Jane cuida atentamente do marido, incentiva a continuidade da carreira, entende suas limitações e tem três filhos com ele (em nada a enfermidade, tão perversa ao sistema motor, interfere na parte sexual). Há, no filme, um destaque importante para esse zelo, mas sem exageros, a meu ver.

Naturalmente, porém, igual a tudo na vida, igual ao que pode acontecer com qualquer pessoa, os sentimentos de Jane e de Hawking vão se modificando, vão deixando de ser uma relação de homem e mulher.

Achei muito corajoso e sensível por parte do diretor, James Marsh, entrar nessa discussão, mesmo que de uma forma sutil e um tanto delicada.

Para mim, a relação de um casal em que um dos dois se torna deficiente precisa se nutrir de amor, de cumplicidade, de atração, de tesão, de admiração, de afeto e de respeito. O componente da “obrigação” em estar junto não cabe nessa equação, por mais que haja uma certa pressão social, religiosa e íntima nesse sentido.

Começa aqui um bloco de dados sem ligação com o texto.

(** C4, as the source has it.  A per-point accessor called with a point
    index at or beyond the number of vertices stops with an error and
    returns no value.  With an index in range it returns the solver's data
    for that point once its solver guards hold: a configured fluid problem
    for the flow accessors (the entry itself for the laminar and eddy
    viscosity, [Cp * (mu / Pr)] for the thermal conductivity, the [nDim]
    heat-flux components, zero unless the regime is compressible), and in
    addition a discrete adjoint in residual-based formulation for the
    sensitivity getters.  When those guards do not hold the call stops with
    an error instead, whatever the index: "Flow solver is not defined!" for
    the flow accessors without a fluid problem, and an error for every
    sensitivity getter when the fluid problem, the discrete adjoint or its
    residual-based formulation is missing.  Nothing is stated about
    [GetSpeedOfSound] with an index in range. *)
Theorem per_point_accessors_bounds (d : CDriver) (iPoint : nat) :
  ((GetNumberVertices d <= iPoint)%nat ->
     (exists msg, GetSpeedOfSound d iPoint = Error msg) /\
     (exists msg, GetLaminarViscosities d iPoint = Error msg) /\
     (exists msg, GetEddyViscosities d iPoint = Error msg) /\
     (exists msg, GetThermalConductivities d iPoint = Error msg) /\
     (exists msg, GetHeatFluxes d iPoint = Error msg) /\
     (exists msg, GetCoordinatesCoordinatesSensitivities d iPoint = Error msg) /\
     (exists msg, GetObjectiveStatesSensitivities d iPoint = Error msg) /\
     (exists msg, GetResidualsStatesSensitivities d iPoint = Error msg) /\
     (exists msg, GetForcesStatesSensitivities d iPoint = Error msg) /\
     (exists msg, GetObjectiveCoordinatesSensitivities d iPoint = Error msg) /\
     (exists msg, GetResidualsCoordinatesSensitivities d iPoint = Error msg) /\
     (exists msg, GetForcesCoordinatesSensitivities d iPoint = Error msg)) /\
  ((iPoint < GetNumberVertices d)%nat ->
   GetFluidProblem (main_config d) = true ->
     GetLaminarViscosities d iPoint = Ok (GetLaminarViscosity (FLOW_SOL d) iPoint) /\
     GetEddyViscosities d iPoint = Ok (GetEddyViscosity (FLOW_SOL d) iPoint) /\
     GetThermalConductivities d iPoint =
       Ok ((GetGamma (main_config d) / (GetGamma (main_config d) - 1)
            * GetGas_ConstantND (main_config d))
           * (GetLaminarViscosity (FLOW_SOL d) iPoint / GetPrandtl_Lam (main_config d))) /\
     GetHeatFluxes d iPoint =
       Ok (if bool_decide (GetKind_Regime (main_config d) = COMPRESSIBLE) then
             map (fun iDim =>
                    - ((GetGamma (main_config d) / (GetGamma (main_config d) - 1)
                        * GetGas_ConstantND (main_config d))
                       * (GetLaminarViscosity (FLOW_SOL d) iPoint
                          / GetPrandtl_Lam (main_config d)))
                    * GetGradient_Primitive (FLOW_SOL d) iPoint 0 iDim)
                 (seq 0 (nDim d))
           else replicate (nDim d) 0) /\
     (GetDiscrete_Adjoint (main_config d) = true ->
      GetKind_DiscreteAdjoint (main_config d) = RESIDUALS ->
        GetCoordinatesCoordinatesSensitivities d iPoint =
          Ok (map (GetProd_dCoordinates_dCoordinates (ADJFLOW_SOL d) iPoint) (seq 0 (nDim d))) /\
        GetObjectiveStatesSensitivities d iPoint =
          Ok (map (GetSens_dObjective_dStates (ADJFLOW_SOL d) iPoint)
                (seq 0 (GetnVar (FLOW_SOL d)))) /\
        GetResidualsStatesSensitivities d iPoint =
          Ok (map (GetProd_dResiduals_dStates (ADJFLOW_SOL d) iPoint)
                (seq 0 (GetnVar (FLOW_SOL d)))) /\
        GetForcesStatesSensitivities d iPoint =
          Ok (map (GetProd_dTractions_dStates (ADJFLOW_SOL d) iPoint)
                (seq 0 (GetnVar (FLOW_SOL d)))) /\
        GetObjectiveCoordinatesSensitivities d iPoint =
          Ok (map (GetSens_dObjective_dCoordinates (ADJFLOW_SOL d) iPoint) (seq 0 (nDim d))) /\
        GetResidualsCoordinatesSensitivities d iPoint =
          Ok (map (GetProd_dResiduals_dCoordinates (ADJFLOW_SOL d) iPoint) (seq 0 (nDim d))) /\
        GetForcesCoordinatesSensitivities d iPoint =
          Ok (map (GetProd_dTractions_dCoordinates (ADJFLOW_SOL d) iPoint) (seq 0 (nDim d))))) /\
  (GetFluidProblem (main_config d) = false ->
     GetLaminarViscosities d iPoint = Error "Flow solver is not defined!" /\
     GetEddyViscosities d iPoint = Error "Flow solver is not defined!" /\
     GetThermalConductivities d iPoint = Error "Flow solver is not defined!" /\
     GetHeatFluxes d iPoint = Error "Flow solver is not defined!") /\
  (GetFluidProblem (main_config d) = false
   \/ GetDiscrete_Adjoint (main_config d) = false
   \/ GetKind_DiscreteAdjoint (main_config d) <> RESIDUALS ->
     (exists msg, GetCoordinatesCoordinatesSensitivities d iPoint = Error msg) /\
     (exists msg, GetObjectiveStatesSensitivities d iPoint = Error msg) /\
     (exists msg, GetResidualsStatesSensitivities d iPoint = Error msg) /\
     (exists msg, GetForcesStatesSensitivities d iPoint = Error msg) /\
     (exists msg, GetObjectiveCoordinatesSensitivities d iPoint = Error msg) /\
     (exists msg, GetResidualsCoordinatesSensitivities d iPoint = Error msg) /\
     (exists msg, GetForcesCoordinatesSensitivities d iPoint = Error msg)).
Proof.
  split; [|split; [|split]].
  - intros Hi.
    repeat match goal with |- _ /\ _ => split end;
      try (apply guarded_out_of_range; exact Hi);
      try (apply flow_out_of_range; exact Hi).
    unfold GetSpeedOfSound.
    destruct (GetFluidProblem (main_config d)); simpl; [eauto|].
    rewrite (proj2 (Nat.leb_le _ _) Hi). simpl. eauto.
  - intros Hi Hf.
    repeat match goal with |- _ /\ _ => split end.
    + unfold GetLaminarViscosities. now rewrite flow_in_range.
    + unfold GetEddyViscosities. now rewrite flow_in_range.
    + unfold GetThermalConductivities. rewrite flow_in_range by assumption.
      cbv zeta. replace 1.0 with 1 by lra. reflexivity.
    + unfold GetHeatFluxes. rewrite flow_in_range by assumption. cbv zeta.
      destruct (bool_decide (GetKind_Regime (main_config d) = COMPRESSIBLE)); simpl.
      * f_equal. replace 1.0 with 1 by lra.
        apply (fill_replicate (nDim d)
                 (fun iDim =>
                    - ((GetGamma (main_config d) / (GetGamma (main_config d) - 1)
                        * GetGas_ConstantND (main_config d))
                       * (GetLaminarViscosity (FLOW_SOL d) iPoint
                          / GetPrandtl_Lam (main_config d)))
                    * GetGradient_Primitive (FLOW_SOL d) iPoint 0 iDim) 0.0).
      * f_equal. f_equal. lra.
    + intros Ha Hk.
      assert (Hn : GetNumberStateVariables d = Ok (GetnVar (FLOW_SOL d)))
        by (unfold GetNumberStateVariables; now rewrite Hf).
      repeat match goal with |- _ /\ _ => split end.
      * unfold GetCoordinatesCoordinatesSensitivities.
        rewrite guarded_in_range by assumption. now rewrite fill_values_map.
      * unfold GetObjectiveStatesSensitivities.
        rewrite guarded_in_range, Hn by assumption. simpl. now rewrite fill_values_map.
      * unfold GetResidualsStatesSensitivities.
        rewrite guarded_in_range, Hn by assumption. simpl. now rewrite fill_values_map.
      * unfold GetForcesStatesSensitivities.
        rewrite guarded_in_range, Hn by assumption. simpl. now rewrite fill_values_map.
      * unfold GetObjectiveCoordinatesSensitivities.
        rewrite guarded_in_range by assumption. now rewrite fill_values_map.
      * unfold GetResidualsCoordinatesSensitivities.
        rewrite guarded_in_range by assumption. now rewrite fill_values_map.
      * unfold GetForcesCoordinatesSensitivities.
        rewrite guarded_in_range by assumption. now rewrite fill_values_map.
- intros Hf.
    unfold GetLaminarViscosities, GetEddyViscosities, GetThermalConductivities, GetHeatFluxes.
    rewrite Hf. repeat split.
  - intros Hg.
    destruct (adjoint_residuals_guard_fails d Hg) as [msg Hmsg].
    unfold GetCoordinatesCoordinatesSensitivities, GetObjectiveStatesSensitivities,
      GetResidualsStatesSensitivities, GetForcesStatesSensitivities,
      GetObjectiveCoordinatesSensitivities, GetResidualsCoordinatesSensitivities,
      GetForcesCoordinatesSensitivities.
    rewrite Hmsg. cbn [mbind outcome_bind].
    repeat match goal with |- _ /\ _ => split end; exists msg; reflexivity.
Qed.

O amor entre uma pessoa com deficiência e outra sem deficiência só vai se sustentar como algo positivo e verdadeiro quando não há embutida na relação uma “responsabilidade” ou uma missão a ser cumprida. No caso do surgimento desses fatores, o fracasso é praticamente inevitável.

O aspecto de cuidar do outro pode, sim, se intensificar com o passar do tempo, se tornar mais custoso e até causar um desconforto momentâneo, mas, nesse caso, é muito necessário que se busque uma solução. Não há como resistir quando um dos lados se torna apenas um enfermeiro ou enfermeira do outro.

Em “A Teoria de Tudo”, as consequências de um amor que se sustenta por um caráter de “dever a ser cumprido” são mostradas sem mimimi, sem se preocupar com o sentimento de um espectador mais melindrado que pode avaliar como um “abuso” retratar um cidadão tão ferrado tendo de enfrentar uma situação amorosa adversa…

Nesse sentido que vibro com o cinema gringo e vaio as iniciativas nacionais de querer retratar as diversidades físicas e intelectuais, sempre protegidas por uma aura de caridade e sentimentalismo que cria seres humanos a parte, inverídicos.

Ficar preso em uma relação sem a presença de um sentimento realmente sólido, mútuo e com planos pode ser bem mais dramático que conviver com a própria deficiência. Um casal não pode ser visto apenas como “puxa, como é bonito o que ela faz por ele”, mas, sim, pela impressão de afeto, de admiração e de desejo que imprimem, em qualquer situação.

Há outros diversos aspectos interessantes sobre a realidade da condição humana em “A Teoria de Tudo”, além de debates curiosos sobre a origem do universo, sobre verdades absolutas, sobre comprometimentos. Vale demais o ingresso!